Most Americans have not heard of 'Do Not Track,' a proposal to allow Internet users to exercise more control over online advertising. However, when probed, most prefer that Do Not Track block advertisers from collecting data about their online activities. This is a much more privacy-protective approach for Do Not Track than what has been proposed by the advertising industry.
In previous studies, we have found that Americans think they are protected by strong online privacy laws. Here, we probed beliefs about tracking on medical websites and 'free' websites, with most not able to answer true/false questions correctly about tracking. This result brings into question notice-and-choice models that depend on consumer understanding of the terms for their legitimacy.
We also probed Internet users' attitudes towards advertising. Most Internet users say that they do not find utility in online advertising, with half claiming that they never click on ads.
Advertisers and consumers are at an impasse on privacy. Advertisers seem to be seeking a kind of total information awareness for behavioral advertising, and have proposed self-regulatory guidelines with little bite. At the same time, both our survey evidence and media reports show consumer opposition to tracking.

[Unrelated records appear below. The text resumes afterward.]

(* ===== verification/Grid.v ===== *)
(** * The grid loop [renderTable] ([src/script.js], lines 109-207)

    [renderTable] parses the columns, empties the container, reads the
    clock once ([now]), and for each [dayOffset] in 0..14 computes the
    local midnight [dayDate], builds a [<details>] section (class [today]
    and [open] flags, the summary [formatDate(dayDate)], one header per
    column, one row per hour from [startHour] to 23 with one cell per
    column) and appends it to the container.  [isToday] and the headers of
    the columns that are not pure offsets read the clock again ([new Date()]).  Any [RangeError]
    of [Intl.DateTimeFormat] propagates out of [renderTable].

    The module [Render] models this as a state and error computation
    [M]: the state is the container (the list of appended day sections)
    and the number of clock reads so far; the clock is a section variable
    [clock : nat -> Z], the value of the n-th [new Date()].  An exception
    leaves the state as it was when it was thrown, as the DOM is left.
    Day sections, rows and cells are records holding exactly what the
    source writes into the DOM ([textContent], [innerHTML], the
    [working-hours], [today] and [open] flags).

    The specification [grid_spec] describes the page declaratively; the
    sections [Refinement] and [Abort] prove that a render computes it or
    throws the [RangeError] of an unknown zone with an empty page (and
    [Abort] that a blank token, which the parser keeps as a column of zone
    [""], makes every render throw), and
    [GridLaws] derives the shape, marks and cells of the page from it.
    [Examples] evaluates renders under the [Etc] zones of [Intl.v]. *)

From S2P Require Import Prelude JsString Parser Calendar JsDate Intl.

Local Open Scope Z_scope.

Module Render.
Import TzParser IntlDTF EcmaDate.

(** ** The data written into the DOM *)

(** A [<td>] of a zone column: its [innerHTML] and whether it has the
    class [working-hours]. *)
Record cell := mk_cell { td_html : string; td_working : bool }.

(** A [<tr>]: the text of its first cell and the cells of the zones. *)
Record row := mk_row { row_hour : string; row_cells : list cell }.

(** A [<details>] section of one day. *)
Record day_section := mk_day {
  day_today : bool;           (** class [today] *)
  day_open : bool;            (** [details.open] *)
  day_summary : string;       (** [summary.textContent] *)
  day_headers : list string;  (** [th.textContent] of the zone columns *)
  day_rows : list row
}.
(** C24: a link [?tz=Etc/GMT+n] ([n >= 0]) reaches [getTimezones] as
    [Etc/GMT n], since [URLSearchParams] reads [+] as a space.  Under any
    Intl service that knows [Etc/GMT+n] and has no zone [Etc/GMT n] (as
    the IANA database), every render of that page throws the [RangeError]
    of [Etc/GMT n] and leaves the container empty, whatever the clock and
    the viewer's offset; the link written [?tz=Etc/GMT%2Bn] reaches
    [getTimezones] as [Etc/GMT+n] and the page renders. *)
Theorem tzParam_raw_plus_zone (LocalTZA : Z) (clk : nat -> Z) (n : Z) (s : rstate) :
  0 <= n ->
  is_valid_tz ("Etc/GMT " +:+ js_number_to_string n) = false ->
  is_valid_tz ("Etc/GMT+" +:+ js_number_to_string n) = true ->
  tzParam_of ("?tz=Etc/GMT+" +:+ js_number_to_string n) = Some ("Etc/GMT " +:+ js_number_to_string n) /\
  fst (renderTable LocalTZA clk (tzParam_of ("?tz=Etc/GMT+" +:+ js_number_to_string n)) s) =
    Throw (RangeError ("Invalid time zone specified: " +:+ ("Etc/GMT " +:+ js_number_to_string n))) /\
  container (snd (renderTable LocalTZA clk (tzParam_of ("?tz=Etc/GMT+" +:+ js_number_to_string n)) s)) = [] /\
  tzParam_of ("?tz=Etc/GMT%2B" +:+ js_number_to_string n) = Some ("Etc/GMT+" +:+ js_number_to_string n) /\
  fst (renderTable LocalTZA clk (tzParam_of ("?tz=Etc/GMT%2B" +:+ js_number_to_string n)) s) = Ok tt.
Proof.
  intros Hn Hbad Hgood. destruct (number_plain n Hn) as (Hp & _).
  pose proof (percent_decode_plain _ Hp) as Hpd. pose proof (replace_plus_plain _ Hp) as Hrp.
  set (d := js_number_to_string n) in *.
  assert (Hraw : tzParam_of ("?tz=Etc/GMT+" +:+ d) = Some ("Etc/GMT " +:+ d)).
  { change ("?tz=Etc/GMT+" +:+ d) with ("?tz=" +:+ ("Etc/GMT+" +:+ d)).
    rewrite tzParam_of_single by (rewrite js_includes_app; exact (plain_no_amp d Hp)).
    unfold decode_component. rewrite replace_all_app, Hrp, percent_decode_app by reflexivity.
    by rewrite Hpd. }
  assert (Henc : tzParam_of ("?tz=Etc/GMT%2B" +:+ d) = Some ("Etc/GMT+" +:+ d)).
  { change ("?tz=Etc/GMT%2B" +:+ d) with ("?tz=" +:+ ("Etc/GMT%2B" +:+ d)).
    rewrite tzParam_of_single by (rewrite js_includes_app; exact (plain_no_amp d Hp)).
    unfold decode_component. rewrite replace_all_app, Hrp.
    change (replace_all "+" " " "Etc/GMT%2B" +:+ d) with ("Etc/GMT" +:+ String "%" (String "2" (String "B" d))).
    rewrite percent_decode_app by reflexivity. rewrite (percent_decode_escape "2" "B" 2 11) by reflexivity.
    by rewrite Hpd. }
  rewrite Hraw, Henc.
  pose proof (getTimezones_etc_name "Etc/GMT " n Hn (or_introl eq_refl)) as Hcols_bad.
  pose proof (getTimezones_etc_name "Etc/GMT+" n Hn (or_intror eq_refl)) as Hcols_good.
  fold d in Hcols_bad, Hcols_good.
  destruct (renderTable_invalid_run LocalTZA clk (Some ("Etc/GMT " +:+ d)) s
              (mk_tz_obj ("Etc/GMT " +:+ d) None false) ltac:(rewrite Hcols_bad; left) Hbad)
    as (e & k & Hrun & c & Hin & _ & ->).
  rewrite Hcols_bad in Hin. apply list_elem_of_singleton in Hin as ->.
  rewrite Hrun. do 4 (split; [reflexivity|]).
  rewrite renderTable_valid_run; [reflexivity|]. rewrite Hcols_good. by repeat constructor.
Qed.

Do Not Track has emerged from the current skirmish between consumers and advertisers, but it is a relatively modest intervention that does little to shift the underlying incentives that have driven increasing tracking and aggregation of information about consumers. It is foreseeable that regardless of the form Do Not Track takes, websites will simply require consumers to disable it in order to access content. A fundamental change in incentives may be necessary to relieve this impasse and find an approach for advertising that is not so dependent upon third-party tracking and aggregation of information, both online and off.